Peak Oil Passnotes: Neo-Liberalism's Ultimate Failure Part 2

PARIS (ResourceInvestor.com) - We pointed out last week that this column does not put any faith in the current system of economics loosely known as neo-liberalism or "free markets". We have noted that despite its ideologically rigid application around the world for the last 25 years, it has done nothing to create a supply cushion in oil markets. Instead what it has done is pass giant profits to the most powerful organisations within the industry, privatising the profits and socialising the costs.

One great example at the moment is biofuels. The developed world, especially the United States, wants liquid fuel for transport. So a tax has been placed on the entire world population as the transport-dependent U.S. and EU suck out available spare capacity in the agricultural market by converting corn to ethanol.

Basically land has been converted to growing corn in order to provide fuels for the states most dependent on car travel. This has boosted food prices all around the globe, even for people who do not posses cars or have ever even travelled in one.

What is more amazing is that this event is not some kind of economic neo-liberal happening. Like much of free market thinking, it is in fact a myth. Fifty percent of the revenues that U.S. farmers receive from growing corn for ethanol in fact do not come from anything as neo-liberal as sales and marketing. No, 50% of the revenues come from subsidies, from the taxpayer, via the government.

If you are a major industrial landowner, it is a godsend. The idea of investment to "create wealth" (another wacky neo-liberal idea - we can see you printing the money supply, we are not blind) is thrown away as every taxpayer in the U.S. subsidises major industrial concerns.

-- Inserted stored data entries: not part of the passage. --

(* ===== verification/WireSpec.v ===== *)
(** The laws of the generated codecs: varints are decoded as they were written
    and take the number of bytes that was announced; what the writers of Wire.v
    store, the cases of the decoding loop read back; decoding always ends. *)
From S2P Require Import Prelude.
From S2P Require Import Codec.
From S2P Require Import Wire.

(** * Byte slices *)

Lemma slen_nonneg s : (0 <= slen s)%Z.
Proof. unfold slen. lia. Qed.

Lemma slen_cons c s : slen (String c s) = (1 + slen s)%Z.
Proof. unfold slen. cbn [String.length]. lia. Qed.

Lemma length_slen s : String.length s = Z.to_nat (slen s).
Proof. unfold slen. lia. Qed.

Lemma slen_app a b : slen (a +:+ b) = (slen a + slen b)%Z.
Proof.
  induction a as [|c a IH]; [done|]. rewrite app_str_cons, !slen_cons, IH. lia.
Qed.

Lemma sdrop_0 s : sdrop 0 s = s.
Proof. by destruct s. Qed.

Lemma sdrop_cons n c s : (0 < n)%Z -> sdrop n (String c s) = sdrop (n - 1) s.
Proof. intros. simpl. by rewrite (proj2 (Z.leb_gt n 0)). Qed.

Lemma stake_cons n c s : (0 < n)%Z -> stake n (String c s) = String c (stake (n - 1) s).
Proof. intros. simpl. by rewrite (proj2 (Z.leb_gt n 0)). Qed.

Lemma sdrop_app a r : sdrop (slen a) (a +:+ r) = r.
Proof.
  induction a as [|c a IH]; [apply sdrop_0|].
  pose proof (slen_nonneg a).
  rewrite app_str_cons, slen_cons, sdrop_cons by lia.
  by replace (1 + slen a - 1)%Z with (slen a) by lia.
Qed.

Lemma stake_app a r : stake (slen a) (a +:+ r) = a.
Proof.
  induction a as [|c a IH]; [by destruct r|].
  pose proof (slen_nonneg a).
  rewrite app_str_cons, slen_cons, stake_cons by lia.
  replace (1 + slen a - 1)%Z with (slen a) by lia. by rewrite IH.
Qed.

Lemma stake_all a : stake (slen a) a = a.
Proof. pose proof (stake_app a EmptyString) as H. by rewrite app_str_nil_r in H. Qed.

Lemma slen_sdrop n s : (0 <= n)%Z -> slen (sdrop n s) = Z.max 0 (slen s - n).
Proof.
  revert n. induction s as [|c s IH]; intros n Hn.
  - simpl. unfold slen. simpl. destruct (n <=? 0)%Z; simpl; lia.
  - destruct (Z.eq_dec n 0%Z) as [->|].
    + rewrite sdrop_0. pose proof (slen_nonneg (String c s)). lia.
    + rewrite sdrop_cons, IH, slen_cons by lia. lia.
Qed.

Lemma slen_pos s : s <> EmptyString -> (0 < slen s)%Z.
Proof. destruct s; [done|]. rewrite slen_cons. pose proof (slen_nonneg s). lia. Qed.

Lemma slen_stake_le n s : (slen (stake n s) <= slen s)%Z.
Proof.
  revert n. induction s as [|c s IH]; intros n; simpl; destruct (n <=? 0)%Z; try done.
  rewrite !slen_cons. specialize (IH (n - 1)%Z). lia.
Qed.
Definition MsgProxyChannelOpenConfirm_fields (fieldNum : Z) : option (Case MsgProxyChannelOpenConfirm) :=
  match fieldNum with
  | 1 => Some (case_bytes "UpstreamClientId"
      (fun f1 '(mkMsgProxyChannelOpenConfirm _ f2 f3 f4 f5 f6 f7 f8) =>
         mkMsgProxyChannelOpenConfirm f1 f2 f3 f4 f5 f6 f7 f8))
  | 2 => Some (case_msg "UpstreamPrefix" HOC_UpstreamPrefix
      (fun f2 '(mkMsgProxyChannelOpenConfirm f1 _ f3 f4 f5 f6 f7 f8) =>
         mkMsgProxyChannelOpenConfirm f1 f2 f3 f4 f5 f6 f7 f8))
  | 3 => Some (case_bytes "PortId"
      (fun f3 '(mkMsgProxyChannelOpenConfirm f1 f2 _ f4 f5 f6 f7 f8) =>
         mkMsgProxyChannelOpenConfirm f1 f2 f3 f4 f5 f6 f7 f8))
  | 4 => Some (case_bytes "ChannelId"
      (fun f4 '(mkMsgProxyChannelOpenConfirm f1 f2 f3 _ f5 f6 f7 f8) =>
         mkMsgProxyChannelOpenConfirm f1 f2 f3 f4 f5 f6 f7 f8))
  | 5 => Some (case_bytes "DownstreamChannelId"
      (fun f5 '(mkMsgProxyChannelOpenConfirm f1 f2 f3 f4 _ f6 f7 f8) =>
         mkMsgProxyChannelOpenConfirm f1 f2 f3 f4 f5 f6 f7 f8))
  | 6 => Some (case_bytes "ProofAck"
      (fun f6 '(mkMsgProxyChannelOpenConfirm f1 f2 f3 f4 f5 _ f7 f8) =>
         mkMsgProxyChannelOpenConfirm f1 f2 f3 f4 f5 f6 f7 f8))
  | 7 => Some (case_msg "ProofHeight" HOC_ProofHeight
      (fun f7 '(mkMsgProxyChannelOpenConfirm f1 f2 f3 f4 f5 f6 _ f8) =>
         mkMsgProxyChannelOpenConfirm f1 f2 f3 f4 f5 f6 f7 f8))
  | 8 => Some (case_bytes "Signer"
      (fun f8 '(mkMsgProxyChannelOpenConfirm f1 f2 f3 f4 f5 f6 f7 _) =>
         mkMsgProxyChannelOpenConfirm f1 f2 f3 f4 f5 f6 f7 f8))
  | _ => None
  end%Z.

Definition MsgProxyChannelOpenConfirm_Unmarshal (dAtA : bytes) : M MsgProxyChannelOpenConfirm unit :=
  unmarshal_fields MsgProxyChannelOpenConfirm_fields dAtA.
(* ===== verification/Scenario.v ===== *)
(** A concrete deployment on the reference libraries, in which the witnesses of
    the keeper's theorems are evaluated: upstream chain A (client "07-ref-0" on
    the proxy, prefix "ibc"), downstream chain B, and the messages a relayer
    sends to the proxy for a handshake opened by A and then for one opened by
    B, a channel and packets. *)
From S2P Require Import Prelude.
From S2P Require Import Lib.
From S2P Require Import RefLib.
From S2P Require Import Dispatch.
From S2P Require Import Keys.
From S2P Require Import Commitment.
From S2P Require Import Verify.
From S2P Require Import Connection.
From S2P Require Import Channel.
From S2P Require Import PacketFlow.
From S2P Require Import Msgs.
From S2P Require Import Server.

#[export] Existing Instances ref_types ref_lib ref_keeper.

(** The interface exported.ClientState, with room for six nested wrappers. *)
#[export] Instance ref_iface : ClientMethods ClientState := dispatch ref_client 6.

Definition h (n : N) : Height := mkHeight 0 n.
Definition ibc : MerklePrefix := mkMerklePrefix "ibc".
Definition proxy_keeper : Keeper := NewKeeper "proxy" "ibc".

Definition enc_client (c : ClientState) : string := Codec.encode (H := ClientState_codec) c.
Definition enc_cons (c : ConsensusState) : string := Codec.encode (H := ConsensusState_codec) c.
Definition enc_conn (c : ConnectionEnd) : string :=
  tag (Codec.encode (H := ConnectionEnd_codec) c).
Definition enc_chan (c : Channel) : string := tag (Codec.encode (H := Channel_codec) c).
Definition any_cons (c : ConsensusState) : option AnyT := Some (mkAny "consensus" (enc_cons c)).

(** The proxy chain as B's proxy client sees it. *)
Definition self_client : ClientState := CSExt (mkRefClient (h 5)).
Definition self_cons : ConsensusState := ConsExt (T := ref_types) [].
Definition proxy_cs : ProxyCS :=
  mkProxyCS (pack_client self_client) "07-ref-0" (Some (mkMerklePrefix "proxy")) (Some ibc).
Definition proxy_cons : ProxyConsS := mkProxyConsS (any_cons self_cons).

(** B: its client of the proxy, committed at height 20. *)
Definition root_B : list (string * string) :=
  [("ibc/clients/xx-proxy-0/clientState", enc_client (CSProxy proxy_cs));
   ("ibc/clients/xx-proxy-0/consensusStates/0-5", enc_cons (ConsProxy proxy_cons))].
Definition client_B : ClientState := CSExt (mkRefClient (h 20)).
Definition cons_B : ConsensusState := ConsExt (T := ref_types) root_B.

Definition version1 : Version := mkVersion "1" ["ORDER_ORDERED"; "ORDER_UNORDERED"].

Definition conn_A (st : Z) (cp : string) : ConnectionEnd :=
  mkConnectionEnd "07-ref-1" [version1] st (mkConnCounterparty "xx-proxy-0" cp ibc) 0.

Definition chan_A (st : Z) (cp : string) : Channel :=
  mkChannel st 1 (mkChanCounterparty "transfer" cp) ["connection-0"] "ics20-1".

(** A channel that B opened, over the connection that B opened *)
Definition chan_B (st : Z) : Channel :=
  mkChannel st 1 (mkChanCounterparty "transfer" "channel-6") ["connection-9"] "ics20-1".

Definition packet_A : Packet :=
  mkPacket 1 "transfer" "channel-0" "transfer" "channel-7" "data" (h 100) 0.
Definition packet_B : Packet :=
  mkPacket 4 "transfer" "channel-7" "transfer" "channel-0" "data'" (h 100) 0.

(** A: what it committed at heights 10, 11, 12. *)
Definition root_A10 : list (string * string) :=
  [("ibc/clients/07-ref-1/clientState", enc_client client_B);
   ("ibc/clients/07-ref-1/consensusStates/0-20", enc_cons cons_B);
   ("ibc/connections/connection-0", enc_conn (conn_A conn_INIT ""));
   ("ibc/connections/connection-9", enc_conn (conn_A conn_TRYOPEN "connection-5"));
   ("ibc/channelEnds/ports/transfer/channels/channel-0", enc_chan (chan_A chan_INIT ""));
   ("ibc/commitments/ports/transfer/channels/channel-0/sequences/1", "commit:data")].
Definition root_A11 : list (string * string) :=
  [("ibc/connections/connection-0", enc_conn (conn_A conn_OPEN "connection-3"));
   ("ibc/connections/connection-9", enc_conn (conn_A conn_OPEN "connection-5"));
   ("ibc/channelEnds/ports/transfer/channels/channel-0", enc_chan (chan_A chan_INIT ""));
   ("ibc/channelEnds/ports/transfer/channels/channel-8",
     enc_chan (chan_A chan_TRYOPEN "channel-7"));
   ("ibc/channelEnds/ports/transfer/channels/channel-9", enc_chan (chan_B chan_TRYOPEN))].
Definition root_A12 : list (string * string) :=
  [("ibc/channelEnds/ports/transfer/channels/channel-0", enc_chan (chan_A chan_OPEN "channel-7"));
   ("ibc/channelEnds/ports/transfer/channels/channel-8", enc_chan (chan_A chan_OPEN "channel-7"));
   ("ibc/channelEnds/ports/transfer/channels/channel-9", enc_chan (chan_B chan_OPEN));
   ("ibc/commitments/ports/transfer/channels/channel-0/sequences/1", "commit:data");
   ("ibc/commitments/ports/transfer/channels/channel-8/sequences/2", "commit:early");
   ("ibc/acks/ports/transfer/channels/channel-0/sequences/4", "ack:ok");
   ("ibc/acks/ports/transfer/channels/channel-9/sequences/5", "ack:ok")].

Definition cons_key (n : N) : string := ConsensusStateKey (h n).

Definition ext0 : RefState := {|
  rs_clients := {["07-ref-0" := enc_client (CSExt (mkRefClient (h 12)))]};
  rs_stores := {["client/07-ref-0" :=
     <[cons_key 10 := enc_cons (ConsExt (T := ref_types) root_A10)]>
    (<[cons_key 11 := enc_cons (ConsExt (T := ref_types) root_A11)]>
     {[cons_key 12 := enc_cons (ConsExt (T := ref_types) root_A12)]})]};
  rs_self := {[cons_key 5 := enc_cons self_cons]};
  rs_next := 0
|}.

(** The proxy starts with an empty store. *)
Definition w0 : World := mkWorld (ext0 : ExtState) (∅ : gmap string string).

(** ** Messages *)

Definition try_msg (id : string) (c : ConnectionEnd) : MsgProxyConnectionOpenTry :=
  mkMsgProxyConnectionOpenTry id ibc c (pack_client client_B) (any_cons cons_B)
    (pack_client (CSProxy proxy_cs)) "" "" "" (h 10) (h 20) "" "" (h 20) (h 5) "relayer".

Definition ack_msg (id : string) (c : ConnectionEnd) : MsgProxyConnectionOpenAck :=
  mkMsgProxyConnectionOpenAck id ibc c (pack_client client_B) (any_cons cons_B)
    (pack_client (CSProxy proxy_cs)) "" "" "" (h 10) (h 20) "" "" (h 20) (h 5) "relayer".

Definition conn_try : Msg :=
  ConnectionOpenTryMsg (try_msg "connection-0" (conn_A conn_INIT "")).
Definition conn_confirm : Msg :=
  ConnectionOpenConfirmMsg (mkMsgProxyConnectionOpenConfirm "connection-0" "07-ref-0" ibc
    "connection-3" "" (h 11) "relayer").
Definition conn_ack : Msg :=
  ConnectionOpenAckMsg (ack_msg "connection-9" (conn_A conn_TRYOPEN "connection-5")).
Definition conn_finalize : Msg :=
  ConnectionOpenFinalizeMsg (mkMsgProxyConnectionOpenFinalize "connection-9" "07-ref-0" ibc
    "" (h 11) "relayer").

Definition chan_try_at (n : N) : Msg :=
  ChannelOpenTryMsg (mkMsgProxyChannelOpenTry "07-ref-0" ibc 1 ["connection-0"] "transfer"
    "channel-0" "transfer" "ics20-1" "" (h n) "relayer").
Definition chan_try : Msg := chan_try_at 11.
Definition chan_confirm : Msg :=
  ChannelOpenConfirmMsg (mkMsgProxyChannelOpenConfirm "07-ref-0" ibc "transfer" "channel-0"
    "channel-7" "" (h 12) "relayer").
Definition chan_ack : Msg :=
  ChannelOpenAckMsg (mkMsgProxyChannelOpenAck "07-ref-0" ibc 1 ["connection-0"] "transfer"
    "channel-8" "transfer" "channel-7" "ics20-1" "" (h 11) "relayer").
Definition chan_finalize : Msg :=
  ChannelOpenFinalizeMsg (mkMsgProxyChannelOpenFinalize "07-ref-0" ibc "transfer" "channel-8"
    "" (h 12) "relayer").
Definition recv : Msg :=
  RecvPacketMsg (mkMsgProxyRecvPacket "07-ref-0" ibc packet_A "" (h 12) "relayer").
Definition ack : Msg :=
  AcknowledgePacketMsg (mkMsgProxyAcknowledgePacket "07-ref-0" ibc packet_B "ok" "" (h 12)
    "relayer").

(** The same for the channel that B opened over connection-9 *)
Definition chan_ack_B : Msg :=
  ChannelOpenAckMsg (mkMsgProxyChannelOpenAck "07-ref-0" ibc 1 ["connection-9"] "transfer"
    "channel-9" "transfer" "channel-6" "ics20-1" "" (h 11) "relayer").
Definition chan_finalize_B : Msg :=
  ChannelOpenFinalizeMsg (mkMsgProxyChannelOpenFinalize "07-ref-0" ibc "transfer" "channel-9"
    "" (h 12) "relayer").
Definition packet_back : Packet :=
  mkPacket 5 "transfer" "channel-6" "transfer" "channel-9" "data'" (h 100) 0.
Definition ack_back : Msg :=
  AcknowledgePacketMsg (mkMsgProxyAcknowledgePacket "07-ref-0" ibc packet_back "ok" "" (h 12)
    "relayer").

Definition early_packet : Packet :=
  mkPacket 2 "transfer" "channel-8" "transfer" "channel-7" "early" (h 100) 0.
Definition recv_early : Msg :=
  RecvPacketMsg (mkMsgProxyRecvPacket "07-ref-0" ibc early_packet "" (h 12) "relayer").
Definition client_msg : Msg :=
  ClientStateMsg (mkMsgProxyClientState "07-ref-0" ibc "07-ref-1" (pack_client client_B)
    (any_cons cons_B) "" "" (h 10) (h 20) "relayer").

(** The world after some messages, and the results of the handlers. *)
Fixpoint run (ms : list Msg) (w : World) : World :=
  match ms with [] => w | m :: ms => run ms (handle proxy_keeper m w).2 end.

Fixpoint results (ms : list Msg) (w : World) : list (outcome unit) :=
  match ms with
  | [] => []
  | m :: ms => (handle proxy_keeper m w).1 :: results ms (handle proxy_keeper m w).2
  end.

Definition whole_flow : list Msg :=
  [conn_try; conn_confirm; conn_ack; conn_finalize; chan_try; chan_confirm; chan_ack;
   chan_finalize; recv; ack].

(** The whole flow succeeds, message by message. *)
Example whole_flow_results : results whole_flow w0 = replicate 10 (Ok tt).
Proof. vm_compute. reflexivity. Qed.

Lemma run_reachable ms w (allowed : Msg -> Prop) :
  Forall allowed ms -> reachable proxy_keeper allowed w (run ms w).
Proof.
  intros H. revert w. induction H as [|m ms Hm _ IH]; intros w; simpl; [apply rtc_refl|].
  eapply rtc_l; [by apply step_msg | apply IH].
Qed.

Lemma run_app ms ms' w : run (ms ++ ms') w = run ms' (run ms w).
Proof. revert w. induction ms as [|m ms IH]; intros w; [done|apply IH]. Qed.

(** The result of a call, checked by evaluation, with its state left as it is. *)
Lemma pair_result {A S} (x : outcome A * S) (o : outcome A) : x.1 = o -> x = (o, x.2).
Proof. destruct x. simpl. by intros ->. Qed.

(** The world just after a message, when its handler succeeds. *)
Definition after (m : Msg) (w : World) : World := (handle proxy_keeper m w).2.

Lemma handled m w :
  (handle proxy_keeper m w).1 = Ok tt -> handle proxy_keeper m w = (Ok tt, after m w).
Proof. apply pair_result. Qed.

(** ** A downstream chain that tracks the proxy with a proxy client *)

Definition store_C : KVStore := ref_store "client/xx-proxy-0".
Definition wrapped_root (root : list (string * string)) : ConsensusState :=
  ConsProxy (mkProxyConsS (any_cons (ConsExt (T := ref_types) root))).

(** Its state, when the proxy committed [root] at height 5. *)
Definition ext_C (root : list (string * string)) : RefState := {|
  rs_clients := ∅;
  rs_stores := {["client/xx-proxy-0" := {[cons_key 5 := enc_cons (wrapped_root root)]}]};
  rs_self := ∅;
  rs_next := 0
|}.

Definition root_6 : list (string * string) := [("proxy/a", "b")].
Definition header_6 : RefHeader := mkRefHeader (h 5) (h 6) root_6.
(* ===== verification/Claims.v ===== *)
(** The contract of the proxy store, apart from the handlers.  A [Claim] is a
    fact about the upstream chain; it has a place in the store, a value, and a
    proof obligation: the light client the proxy runs for the upstream
    accepted it.  The proxy is specified as a machine whose only transition is
    to commit a claim that was accepted; the [VerifyAndProxy...] functions of
    Verify.v implement that transition ([proxies] lemmas below). *)
From S2P Require Import Prelude.
From S2P Require Import Lib.
From S2P Require Import Keys.
From S2P Require Import Commitment.
From S2P Require Import Verify.

Section Claims.
Context `{T : LibTypes, L : !Lib, I : !ClientMethods ClientState, CK : !ClientKeeperI}.

Inductive Claim :=
| ClientClaim (clientID : string) (cs : ClientState)
| ConsensusClaim (clientID : string) (h : Height) (cs : ConsensusState)
| ConnectionClaim (connectionID : string) (c : ConnectionEnd)
| ChannelClaim (portID channelID : string) (c : Channel)
| PacketClaim (portID channelID : string) (sequence : N) (commitment : bytes)
| AckClaim (portID channelID : string) (sequence : N) (acknowledgement : bytes)
| ReceiptAbsenceClaim (portID channelID : string) (sequence : N)
| NextSequenceClaim (portID channelID : string) (sequence : N).

Inductive Kind := KClient | KConnection | KChannel | KPacket.

Definition claim_kind (c : Claim) : Kind :=
  match c with
  | ClientClaim _ _ | ConsensusClaim _ _ _ => KClient
  | ConnectionClaim _ _ => KConnection
  | ChannelClaim _ _ _ => KChannel
  | _ => KPacket
  end.

(** The ICS-24 path of the claim on the upstream chain. *)
Definition claim_key (c : Claim) : bytes :=
  match c with
  | ClientClaim id _ => FullClientStateKey id
  | ConsensusClaim id h _ => FullConsensusStateKey id h
  | ConnectionClaim id _ => ConnectionKey id
  | ChannelClaim p c _ => ChannelKey p c
  | PacketClaim p c n _ => PacketCommitmentKey p c n
  | AckClaim p c n _ => PacketAcknowledgementKey p c n
  | ReceiptAbsenceClaim p c n => PacketReceiptKey p c n
  | NextSequenceClaim p c _ => NextSequenceRecvKey p c
  end.

(** The value committed for the claim. *)
Definition claim_value (c : Claim) : outcome bytes :=
  match c with
  | ClientClaim _ cs => MarshalClientState cs
  | ConsensusClaim _ _ cs => MarshalConsensusState cs
  | ConnectionClaim _ c => cdc_MarshalConnection c
  | ChannelClaim _ _ c => cdc_MarshalChannel c
  | PacketClaim _ _ _ v => Ok v
  | AckClaim _ _ _ a => Ok (CommitAcknowledgement a)
  | ReceiptAbsenceClaim _ _ _ => Ok (String (ascii_of_N 1) EmptyString)
  | NextSequenceClaim _ _ n => Ok (Uint64ToBigEndian n)
  end.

Secondly comes the idea that war and global "full-spectrum dominance" can safeguard the United States. It is true that war provides liquidity for economies as - once again - taxpayer subsidies in the form of war budgets send wealth flooding up the chain to the most powerful organisations and concerns on the planet.

There is now little doubt that the United States, for example, has spent around $1 trillion on the invasion and destruction of Iraq. Although we can argue over how much importance the region has in terms of invasion-to-oil-and-gas-reserves, there is little doubt that securing the region for U.S. and EU "interests" was a prime motivator - maybe not all of it but certainly a very important one.

But if an economy was truly democratic - unlike any on the planet - then the U.S. could have spent that money far more wisely. One trillion dollars would buy 11.77 billion barrels of oil at $85 per barrel. Of course it could also have been spent on second generation biofuels - the ones ExxonMobil [NYSE:XOM] and Total [NYSE:TOT] are so keen on - or wind farms or solar power or insulation for American homes. Instead the money has been part of the trickle-up, the process whereby money is passed from the weakest to the richest, the real underlying motivation for neo-liberalism class war.

As there are no democracies on the planet, only differing forms of oligarchy, it is no surprise to see the Chinese state capitalists or the Russian state capitalists doing roughly similar versions of the same thing. Chinese per capita consumption of oil is the same as that of the U.S. in 1904, yet we hear so often that - basically - it is the "fault" of China to create a demand-led, geo-political peak oil.

What this signals is that economies need democratising, not placing in the hands of either private or state oligarchies. But in the developed world instead what we do have is a moment where modern economies - neo-liberal ones - are exposed as failures.

Investment signals and market economics, such as they are, cannot satisfy what is needed, a rise in demand led by the force feeding of capitalism-for-the-rich around the world for the last 50 years. The only possible respite for this is to have a recession - where prices drop, where the weakest are hurt the most and where, once again, the richest and most powerful benefit by cherry picking assets from the disparate, profligate and downright unlucky. When peak oil bounces the world into recession, as many in the oil industry believe it will, remember who told you first.